Rancho Santa Fe School District studying how to add Spanish to a full K-6 curriculum
The Rancho Santa Fe School District Board of Trustees will continue to gather information on adding Spanish back to the K-5 curriculum. Superintendent Lindy Delaney said the question is not about the benefits of foreign language for children, of which there are many, but finding the room to add it without subtracting from reading, writing, math, social studies, science lab, PE or student electives, just to name a few.
“We’re in a tough situation where our days are full,” Delaney said. “The teachers think (foreign language) is a value, but they don’t feel like there’s anything they want to take out of the schedule to put it in.”
The discussion was prompted by parent Linda Leong, who in October 2014 came before the board with a petition signed by 60 people to request Spanish be returned to elementary schools. She returned to the Jan. 8 meeting having gathered 117 signatures from elementary school parents.
To really make sense, Delaney said,the program would need to be offered four days a week, kindergarten through second grade, for 30 minutes a day, and at fourth and fifth grades, for 40 minutes a day. The program would cost $200,000 to $250,000.
Trustee Todd Buchner asked why it wouldn’t be possible to scale back to offering it two times a week rather than four, as other private schools in the area opt to do.

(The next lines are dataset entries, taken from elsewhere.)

(** * DSA1 savegame codec

    A shallow embedding of [savegame_reader.py]: the hero record codec
    ([Hero.from_bytes], [Hero.to_bytes]) and the container codec
    ([SaveGame.from_file], [SaveGame.save_to_file]).

    Python [bytes] and [bytearray] values are lists of [byte]; Python [int]s
    are [Z]; a Python [str] is the list of its code points.  Exceptions are
    the [Raise] branch of [result]; the file read by [from_file] is its
    contents, the file written by [save_to_file] is the value returned. *)

From Stdlib Require Import ZArith List Lia Bool.
From Stdlib Require Import Strings.Byte.
Import ListNotations.
Local Open Scope Z_scope.

(** ** Exceptions and the error monad *)

Inductive exn : Type :=
| ValueError_HeroDataTooSmall (len : nat)
    (* raise ValueError(f"Hero data too small ({len(data)} bytes), ...") *)
| ValueError_ByteRange
    (* bytearray item assignment: byte must be in range(0, 256) *)
| IndexError
    (* bytearray index out of range *)
| StructError
    (* struct.error *)
| UnicodeEncodeError.
    (* str.encode('latin-1') on a code point above 255 *)

Inductive result (A : Type) : Type :=
| Ok (a : A)
| Raise (e : exn).
Arguments Ok {A} a.
Arguments Raise {A} e.

Definition bind {A B : Type} (m : result A) (k : A -> result B) : result B :=
  match m with
  | Ok a => k a
  | Raise e => Raise e
  end.

Notation "x <- m ;; k" := (bind m (fun x => k))
  (at level 61, m at next level, right associativity).

Definition is_ok {A : Type} (m : result A) : bool :=
  match m with Ok _ => true | Raise _ => false end.

(** A [for] loop over [xs] threading the loop state, stopping at the first
    exception. *)
Fixpoint for_in {A S : Type} (xs : list A) (body : A -> S -> result S) (s : S)
  : result S :=
  match xs with
  | [] => Ok s
  | x :: xs' => s' <- body x s ;; for_in xs' body s'
  end.

(** [range(n)]: empty when [n] is not positive. *)
Definition py_range (n : Z) : list Z := map Z.of_nat (seq 0 (Z.to_nat n)).

(** ** Constants from the original C++ code *)

Definition CHR_SIZE : nat := 1754.
Definition HEADER_SIZE : nat := 16.
Definition META_SIZE : nat := 10.
Definition REST_SIZE : Z := 5734.

(** ** Bytes, slices and bytearray assignment *)

Definition bytes : Type := list byte.

Definition Z_of_byte (b : byte) : Z := Z.of_N (Byte.to_N b).

Definition byte_of_Z (v : Z) : option byte :=
  if v <? 0 then None else Byte.of_N (Z.to_N v).

(** [bytearray(n)]: [n] null bytes. *)
Definition bytearray (n : nat) : bytes := repeat x00 n.

(** [data[i]] for a constant index; every use sits behind a length guard
    that puts [i] in range. *)
Definition getitem (data : bytes) (i : nat) : Z := Z_of_byte (nth i data x00).

(** How Python resolves one bound of a slice against a sequence of length
    [n]: a negative bound counts from the end, and the result is clipped to
    [0..n]. *)
Definition slice_index (n : nat) (i : Z) : nat :=
  if i <? 0 then Z.to_nat (Z.max 0 (i + Z.of_nat n))
  else Nat.min (Z.to_nat i) n.

(** [data[lo:hi]] *)
Definition getslice (data : bytes) (lo hi : Z) : bytes :=
  let a := slice_index (length data) lo in
  let b := slice_index (length data) hi in
  firstn (b - a) (skipn a data).

(** [data[lo:]] *)
Definition getslice_from (data : bytes) (lo : Z) : bytes :=
  skipn (slice_index (length data) lo) data.

(** [data[lo:hi] = v] on a bytearray: the slice is replaced by [v], whatever
    the length of [v] is, so the bytearray grows or shrinks. *)
Definition setslice (data : bytes) (lo hi : Z) (v : bytes) : bytes :=
  let a := slice_index (length data) lo in
  let b := Nat.max a (slice_index (length data) hi) in
  firstn a data ++ v ++ skipn b data.

(** A statement that updates the bytearray [data] of [to_bytes]. *)
Definition stmt : Type := bytes -> result bytes.

Fixpoint run (ss : list stmt) (data : bytes) : result bytes :=
  match ss with
  | [] => Ok data
  | s :: ss' => data' <- s data ;; run ss' data'
  end.

(** [data[i] = v] *)
Definition setitem (i : nat) (v : Z) : stmt := fun data =>
  match byte_of_Z v with
  | None => Raise ValueError_ByteRange
  | Some b =>
      if (i <? length data)%nat
      then Ok (firstn i data ++ b :: skipn (S i) data)
      else Raise IndexError
  end.

(** [data[lo:hi] = rhs], where evaluating [rhs] may raise. *)
Definition setslice_stmt (lo hi : Z) (rhs : result bytes) : stmt := fun data =>
  v <- rhs ;; Ok (setslice data lo hi v).

(** ** [struct]: little-endian fixed-width integers *)

Inductive fmt : Type :=
| Fmt_h   (* '<h': signed 16-bit *)
| Fmt_i.  (* '<i': signed 32-bit *)

Definition calcsize (f : fmt) : nat :=
  match f with Fmt_h => 2%nat | Fmt_i => 4%nat end.

Definition modulus (f : fmt) : Z := 2 ^ (8 * Z.of_nat (calcsize f)).

Fixpoint le_decode (bs : bytes) : Z :=
  match bs with
  | [] => 0
  | b :: bs' => Z_of_byte b + 256 * le_decode bs'
  end.

Definition low_byte (v : Z) : byte :=
  match Byte.of_N (Z.to_N (v mod 256)) with
  | Some b => b
  | None => x00
  end.

Fixpoint le_encode (n : nat) (v : Z) : bytes :=
  match n with
  | O => []
  | S n' => low_byte v :: le_encode n' (v / 256)
  end.

(** Two's complement reading of the unsigned value of the field. *)
Definition unpack (f : fmt) (bs : bytes) : Z :=
  let u := le_decode bs in
  if u <? modulus f / 2 then u else u - modulus f.

(** [struct.unpack_from(f, data, off)[0]] *)
Definition unpack_from (f : fmt) (data : bytes) (off : nat) : result Z :=
  if (off + calcsize f <=? length data)%nat
  then Ok (unpack f (firstn (calcsize f) (skipn off data)))
  else Raise StructError.

(** [struct.pack(f, v)] *)
Definition pack (f : fmt) (v : Z) : result bytes :=
  if (- (modulus f / 2) <=? v) && (v <? modulus f / 2)
  then Ok (le_encode (calcsize f) (v mod modulus f))
  else Raise StructError.

(** [struct.pack_into(f, data, off, v)] *)
Definition pack_into (f : fmt) (off : nat) (v : Z) : stmt := fun data =>
  if (off + calcsize f <=? length data)%nat
  then bs <- pack f v ;;
       Ok (firstn off data ++ bs ++ skipn (off + calcsize f) data)
  else Raise StructError.

(** ** Strings in the single-byte charset *)

Definition pystr : Type := list N.

(** [bs.decode('latin-1')] *)
Definition decode_latin1 (bs : bytes) : pystr := map Byte.to_N bs.

(** [s.encode('latin-1')] *)
Fixpoint encode_latin1 (s : pystr) : result bytes :=
  match s with
  | [] => Ok []
  | c :: s' =>
      match Byte.of_N c with
      | Some b => bs <- encode_latin1 s' ;; Ok (b :: bs)
      | None => Raise UnicodeEncodeError
      end
  end.

(** [bs.split(b'\x00')[0]]: the bytes before the first null byte. *)
Fixpoint split_nul_head (bs : bytes) : bytes :=
  match bs with
  | [] => []
  | b :: bs' => if Byte.eqb b x00 then [] else b :: split_nul_head bs'
  end.

(** [bs.ljust(n, b'\x00')] *)
Definition ljust (n : nat) (bs : bytes) : bytes :=
  bs ++ repeat x00 (n - length bs).

(** ** Records of the data model *)

Record CharacterTrait : Type := {
  normal : Z;
  current : Z;
  modifier : Z
}.

Record AttackValues : Type := {
  att1 : Z; att2 : Z; att3 : Z; att4 : Z; att5 : Z; att6 : Z; att7 : Z
}.

Record ParadeValues : Type := {
  par1 : Z; par2 : Z; par3 : Z; par4 : Z; par5 : Z; par6 : Z; par7 : Z
}.

(** [AttackValues( *l )] and [ParadeValues( *l )] for the seven-element list
    that [unpack_att_par] returns. *)
Definition AttackValues_of (l : list Z) : AttackValues :=
  {| att1 := nth 0 l 0; att2 := nth 1 l 0; att3 := nth 2 l 0; att4 := nth 3 l 0;
     att5 := nth 4 l 0; att6 := nth 5 l 0; att7 := nth 6 l 0 |}.

Definition ParadeValues_of (l : list Z) : ParadeValues :=
  {| par1 := nth 0 l 0; par2 := nth 1 l 0; par3 := nth 2 l 0; par4 := nth 3 l 0;
     par5 := nth 4 l 0; par6 := nth 5 l 0; par7 := nth 6 l 0 |}.

Module Hero.
(** With a capacity of zero no coroutine ever gets a permit. *)
Lemma zero_capacity_no_acquire (settings : Settings) (s : state) :
  max_concurrent_requests settings = 0%Z →
  reachable settings s →
  Forall (fun c => acquires (log c) = 0%nat) (tasks s).
Proof.
  intros Hzero. induction 1 as [|s a s' Hreach IH Hstep]; [by constructor|].
  destruct (reachable_invariant _ _ Hreach) as [_ Hacc].
  assert (in_flight s = 0%nat) as Hnone.
  { unfold accounted in Hacc. destruct (_inference_semaphore s).
    - lia.
    - unfold in_flight. by apply dormant_in_flight. }
  destruct a as [k b| |t|t|t i]; simpl in Hstep.
  - simplify_eq/=. apply Forall_app. split; [done|]. by constructor.
  - destruct (get_semaphore settings s) as [[sem s0]|e] eqn:Hget; simplify_eq; [|done].
    by destruct (get_semaphore_tasks _ _ _ _ Hget) as [-> _].
  - destruct (tasks s !! t) as [c|] eqn:Ht; simplify_eq/=.
    pose proof (Forall_lookup_1 _ _ _ _ IH Ht) as Hc. simpl in Hc.
    destruct (fr c); simplify_eq.
    destruct (get_semaphore settings s) as [[sem s0]|e] eqn:Hget; simplify_eq/=.
    + destruct (get_semaphore_tasks _ _ _ _ Hget) as [-> _].
      apply Forall_insert; [done|]. simpl. by rewrite app_nil_r.
    + apply Forall_insert; [done|]. simpl. by rewrite acquires_snoc_exit.
  - exfalso. destruct (tasks s !! t) as [c|] eqn:Ht; simplify_eq/=.
    destruct (fr c); simplify_eq.
    destruct (_inference_semaphore s) as [sem|] eqn:Hsem; simplify_eq/=.
    unfold accounted in Hacc. rewrite Hsem in Hacc. unfold acquire in Hstep.
    destruct (0 <? _value sem)%Z eqn:E; [lia | done].
  - destruct (tasks s !! t) as [c|] eqn:Ht; simplify_eq/=.
    pose proof (Forall_lookup_1 _ _ _ _ IH Ht) as Hc. simpl in Hc.
    destruct (fr c) eqn:Hfr; simplify_eq.
    + destruct i; simplify_eq/=.
      apply Forall_insert; [done|]. simpl. by rewrite acquires_snoc_exit.
    + exfalso. assert (holds_permit c = true) as Hholds
        by (unfold holds_permit; by rewrite Hfr).
      pose proof (holder_in_flight s t c Ht Hholds). lia.
Qed.
(** A string occurs in the joined text as soon as it occurs in a line. *)
Lemma Occurs_join (sep needle l : string) (ls : list string) :
  In l ls -> Occurs needle l -> Occurs needle (join sep ls).
Proof.
  unfold join. intros Hin Hocc.
  induction ls as [|x xs IH]; [contradiction|].
  destruct xs as [|y ys].
  - destruct Hin as [->|[]]. exact Hocc.
  - change (Occurs needle (x ++ sep ++ String.concat sep (y :: ys))).
    destruct Hin as [->|Hin].
    + apply Occurs_app_l. exact Hocc.
    + apply Occurs_app_r, Occurs_app_r. apply IH. exact Hin.
Qed.

(** A needle without the character [c] cannot start across a [c]. *)
Lemma startsWith_cut (c : ascii) (needle a b : string) :
  hasChar c needle = false ->
  startsWith (a ++ String c b) needle = startsWith a needle.
Proof.
  revert a. induction needle as [|x needle IH]; intros a H; simpl in *.
  - reflexivity.
  - apply orb_false_iff in H. destruct H as [Hx Hn].
    destruct a as [|y a]; simpl.
    + rewrite Ascii.eqb_sym, Hx. reflexivity.
    + rewrite IH by exact Hn. reflexivity.
Qed.

Lemma includes_cut (c : ascii) (needle a b : string) :
  hasChar c needle = false ->
  includes (a ++ String c b) needle = includes a needle || includes b needle.
Proof.
  intros H. induction a as [|y a IH].
  - change ("" ++ String c b) with (String c b).
    change (includes (String c b) needle)
      with (startsWith (String c b) needle || includes b needle).
    pose proof (startsWith_cut c needle "" b H) as E. simpl in E.
    rewrite E. simpl. now rewrite orb_false_r.
  - change (String y a ++ String c b) with (String y (a ++ String c b)).
    change (includes (String y (a ++ String c b)) needle)
      with (startsWith (String y a ++ String c b) needle
            || includes (a ++ String c b) needle).
    rewrite startsWith_cut by exact H. rewrite IH.
    change (includes (String y a) needle)
      with (startsWith (String y a) needle || includes a needle).
    now rewrite !orb_assoc.
Qed.

(** A needle of one line occurs in the joined text exactly when it occurs
    in one of the joined strings. *)
Lemma includes_join_LF (needle : string) (ls : list string) :
  hasChar (ascii_of_nat 10) needle = false -> needle <> "" ->
  includes (join LF ls) needle = existsb (fun l => includes l needle) ls.
Proof.
  unfold join. intros H Hne. induction ls as [|x xs IH].
  - destruct needle; [contradiction | reflexivity].
  - destruct xs as [|y ys].
    + simpl. now rewrite orb_false_r.
    + change (String.concat LF (x :: y :: ys))
        with (x ++ String (ascii_of_nat 10) (String.concat LF (y :: ys))).
      rewrite includes_cut by exact H. rewrite IH. reflexivity.
Qed.
(** On ASCII labels upper-casing and then lower-casing is lower-casing. *)
Lemma str_lower_upper_ascii s :
  is_ascii s = true → str_lower (str_upper s) = str_lower s.
Proof.
  induction s as [|c s IH]; [done|].
  intros [Hc Hs]%andb_prop. rewrite str_upper_cons_ascii by done.
  simpl. by rewrite lower_upper_byte, IH.
Qed.

Lemma get_sign_landmarks_lower sign sign' w :
  str_lower sign' = str_lower sign →
  get_sign_landmarks sign' w = get_sign_landmarks sign w.
Proof. intros Heq. unfold get_sign_landmarks. by rewrite Heq. Qed.

(** The outcome of a lookup, given the world [w'] it ends in. *)
Lemma get_sign_landmarks_loaded sign w :
  size (SIGN_LANDMARKS w) ≠ 0%nat →
  get_sign_landmarks sign w =
    (match SIGN_LANDMARKS w !! str_lower sign with
     | Some p =>
         if payload_truthy p then Ok p
         else Raise (HTTPException 404 "Sign landmarks not found.")
     | None => Raise (HTTPException 404 "Sign landmarks not found.")
     end, w).
Proof.
  intros Hne. unfold get_sign_landmarks, mbind, M_bind, read_SIGN_LANDMARKS.
  rewrite (proj2 (Nat.eqb_neq _ _) Hne). simpl.
  destruct (SIGN_LANDMARKS w !! str_lower sign) as [p|]; [|done].
  by destruct (payload_truthy p).
Qed.

Lemma get_sign_landmarks_empty sign w :
  size (SIGN_LANDMARKS w) = 0%nat →
  get_sign_landmarks sign w =
    match load_landmark_templates w with
    | (Ok _, w') =>
        (match SIGN_LANDMARKS w' !! str_lower sign with
         | Some p =>
             if payload_truthy p then Ok p
             else Raise (HTTPException 404 "Sign landmarks not found.")
         | None => Raise (HTTPException 404 "Sign landmarks not found.")
         end, w')
    | (Raise e, w') => (Raise e, w')
    end.
Proof.
  intros He. unfold get_sign_landmarks, mbind, M_bind, read_SIGN_LANDMARKS.
  rewrite (proj2 (Nat.eqb_eq _ _) He).
  destruct (load_landmark_templates w) as [[[]|e] w']; [|done].
  destruct (SIGN_LANDMARKS w' !! str_lower sign) as [p|]; [|done].
  by destruct (payload_truthy p).
Qed.

(** C7, as amended: for every label whose upper-cased form lower-cases to the
    lower-cased label (every ASCII label does), the lookups of the label, of
    its lower-cased form and of its upper-cased form are one and the same
    computation, since the query is lower-cased before the mapping is
    consulted; and when the mapping is loaded, or every record of the
    directory is loadable, a lookup ends with the record stored under the
    lower-cased label or with the 404 exception, never with another one. *)
Theorem lookup_case_insensitive (sign : string) (w : world) :
  str_lower (str_upper sign) = str_lower sign →
  get_sign_landmarks (str_lower sign) w = get_sign_landmarks sign w ∧
  get_sign_landmarks (str_upper sign) w = get_sign_landmarks sign w ∧
  (size (SIGN_LANDMARKS w) ≠ 0%nat ∨ Forall (λ f, loadable f = true) (DATA_DIR w) →
   ∃ w', get_sign_landmarks sign w =
     (match SIGN_LANDMARKS w' !! str_lower sign with
      | Some p =>
          if payload_truthy p then Ok p
          else Raise (HTTPException 404 "Sign landmarks not found.")
      | None => Raise (HTTPException 404 "Sign landmarks not found.")
      end, w')).
Proof.
  intros Hup. split; [|split].
  - apply get_sign_landmarks_lower, str_lower_idemp.
  - by apply get_sign_landmarks_lower.
  - intros Hw. destruct (decide (size (SIGN_LANDMARKS w) = 0%nat)) as [He|Hne].
    + destruct Hw as [Hne|Hall]; [done|].
      rewrite get_sign_landmarks_empty, load_landmark_templates_ok by done.
      by eexists.
    + exists w. by apply get_sign_landmarks_loaded.
Qed.

Lemma lookup_case_insensitive_witness :
  get_sign_landmarks (str_lower "Hello") sample_world =
    get_sign_landmarks "Hello" sample_world ∧
  get_sign_landmarks (str_upper "Hello") sample_world =
    get_sign_landmarks "Hello" sample_world ∧
  (size (SIGN_LANDMARKS sample_world) ≠ 0%nat
   ∨ Forall (λ f, loadable f = true) (DATA_DIR sample_world) →
   ∃ w', get_sign_landmarks "Hello" sample_world =
     (match SIGN_LANDMARKS w' !! str_lower "Hello" with
      | Some p =>
          if payload_truthy p then Ok p
          else Raise (HTTPException 404 "Sign landmarks not found.")
      | None => Raise (HTTPException 404 "Sign landmarks not found.")
      end, w')).
Proof.
  apply (lookup_case_insensitive "Hello" sample_world). reflexivity.
Defined.

(** C7, as stated, fails on a label with the letter U+00DF: its upper-cased
    form is SS, which lower-cases to ss, so the record found under the label
    is not found under its upper-cased form. *)
Lemma lookup_uppercased_eszett_not_found :
  let w := World [eszett_file] ∅ [] [] in
  str_upper "ß" = "SS" ∧
  (∃ p, (get_sign_landmarks "ß" w).1 = Ok p) ∧
  (get_sign_landmarks (str_lower "ß") w).1 = (get_sign_landmarks "ß" w).1 ∧
  (get_sign_landmarks (str_upper "ß") w).1 =
    Raise (HTTPException 404 "Sign landmarks not found.").
Proof.
  vm_compute. repeat split; try reflexivity. eexists. reflexivity.
Qed.

End Lookup.

(** ** Accesses to the file system *)

Section FileSystemAccesses.
Import SignClassifier Main.

Lemma scans_opened f w : scans (opened f w) = scans w.
Proof. reflexivity. Qed.

Lemma scans_stored f w : scans (stored f w) = scans w.
Proof.
  unfold stored. destruct (content f) as [p|]; [|done]. by destruct (label_of p).
Qed.

Lemma scans_globbed w : scans (globbed w) = S (scans w).
Proof. reflexivity. Qed.

Lemma for_in_M_scans {A S} (body : S -> A -> M S) (l : list A) :
  (∀ s a w, scans (body s a w).2 = scans w) →
  ∀ s w, scans (for_in_M l body s w).2 = scans w.
Proof.
  intros Hbody. induction l as [|a l IH]; intros s w; simpl; [done|].
  unfold mbind, M_bind. specialize (Hbody s a w).
  destruct (body s a w) as [[s1|e] w1]; simpl in *; [|done].
  by rewrite IH.
Qed.

Lemma load_template_scans d f w : scans (load_template d f w).2 = scans w.
Proof.
  destruct (loadable f) eqn:Hf.
  - by rewrite load_template_ok.
  - by rewrite load_template_raise.
Qed.

Lemma load_landmark_template_scans u f w :
  scans (load_landmark_template u f w).2 = scans w.
Proof.
  destruct (loadable f) eqn:Hf.
  - rewrite load_landmark_template_ok by done. apply scans_stored.
  - by rewrite load_landmark_template_raise.
Qed.

Lemma load_templates_scans w : scans (load_templates w).2 = S (scans w).
Proof.
  unfold load_templates, mbind, M_bind. rewrite glob_eq. cbv beta iota.
  rewrite for_in_M_scans; [done | apply load_template_scans].
Qed.

Lemma load_landmark_templates_scans w :
  scans (load_landmark_templates w).2 = S (scans w).
Proof.
  unfold load_landmark_templates, mbind, M_bind. rewrite glob_eq. cbv beta iota.
  rewrite for_in_M_scans; [done | apply load_landmark_template_scans].
Qed.

Lemma classify_world landmarks w : (classify landmarks w).2 = (load_templates w).2.
Proof.
  unfold classify, mbind at 1, M_bind.
  destruct (load_templates w) as [[templates|e] w1]; [|done].
  destruct templates as [|it templates]; [done|].
  destruct landmarks as [|p landmarks]; [done|].
  unfold mbind, M_bind, lift. by destruct (for_in _ _ _).
Qed.

Lemma get_sign_landmarks_world_loaded sign w :
  size (SIGN_LANDMARKS w) ≠ 0%nat → (get_sign_landmarks sign w).2 = w.
Proof. intros Hne. by rewrite get_sign_landmarks_loaded. Qed.

Lemma get_sign_landmarks_world_empty sign w :
  size (SIGN_LANDMARKS w) = 0%nat →
  (get_sign_landmarks sign w).2 = (load_landmark_templates w).2.
Proof.
  intros He. rewrite get_sign_landmarks_empty by done.
  by destruct (load_landmark_templates w) as [[[]|e] w'].
Qed.

(** C8, as amended: a lookup loads the templates exactly when the in-memory
    mapping is empty at that request, and this load scans the directory
    once; once the mapping holds a record, no lookup, and no sequence of
    lookups, reads the file system or changes anything.  [classify]
    calls [load_templates] at every call, which scans the directory once
    each time. *)
Theorem templates_loaded_while_mapping_empty :
  (∀ sign w, size (SIGN_LANDMARKS w) ≠ 0%nat → (get_sign_landmarks sign w).2 = w)
  ∧
  (∀ signs w, size (SIGN_LANDMARKS w) ≠ 0%nat → lookups signs w = w)
  ∧
  (∀ sign w, size (SIGN_LANDMARKS w) = 0%nat →
     (get_sign_landmarks sign w).2 = (load_landmark_templates w).2 ∧
     scans (get_sign_landmarks sign w).2 = S (scans w))
  ∧
  (∀ landmarks w,
     (classify landmarks w).2 = (load_templates w).2 ∧
     scans (classify landmarks w).2 = S (scans w)).
Proof.
  split; [|split; [|split]].
  - apply get_sign_landmarks_world_loaded.
  - intros signs w Hne. unfold lookups.
    induction signs as [|sign signs IH]; simpl; [done|].
    by rewrite get_sign_landmarks_world_loaded.
  - intros sign w He. rewrite get_sign_landmarks_world_empty by done.
    split; [done | apply load_landmark_templates_scans].
  - intros landmarks w. rewrite classify_world.
    split; [done | apply load_templates_scans].
Qed.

Delaney said in her experience, when they offered Spanish just twice a week, teachers reported that students didn’t have any mastery or retention — every year they were starting fresh.
“It felt like we were appeasing parents and checking the box that we offered it, but it didn’t really help the students,” she said.
If they did add Spanish back, Delaney said they would want to do it right, meaning offering it four times a week. The challenge again is where those minutes would come from.
Before 1997, Spanish was offered in middle school only. But when the RSF Endowment was established, then-Superintendent R. Roger Rowe pushed for Spanish to be provided to grades K-6. In 1998, students K-6 were in Spanish three times a week for 30 minutes, but there was not a lot of carryover into middle school.
In 2001, Spanish was reduced to just twice a week, and from 2002-04, it went down to one day a week for 45 minutes. In 2004-06, it was not offered at all for K-6, but was brought back in 2007-10 as an elective class for fifth- and sixth-grade students.
At its peak in 2009-10, there were 14 students in fifth-grade Spanish 1A and 20 in sixth- grade Spanish 1B, but those numbers dropped to seven in fifth and eight in sixth by the following year.
The district provides space for a before-school, parent-paid Spanish program, but there was not enough interest this year to form a class. Only four parents signed their children up for the class.
“There’s no new data that indicates we need to make a shift here,” Buchner said.
The trustees grappled with the fact that a petition has signatures from 110 parents who want Spanish taught, but yet only four signed up. Trustee Marti Ritto suggested that maybe they could find a way to fund an after-school program, like robotics, or before school like the music offering.
The trustees weren’t yet ready to make a recommendation to Delaney on Spanish and requested more information be brought to the February meeting.
“It’s still intriguing to me to figure out a way to deliver this program for folks that want it,” RSF School District Vice President Tyler Seltzer said.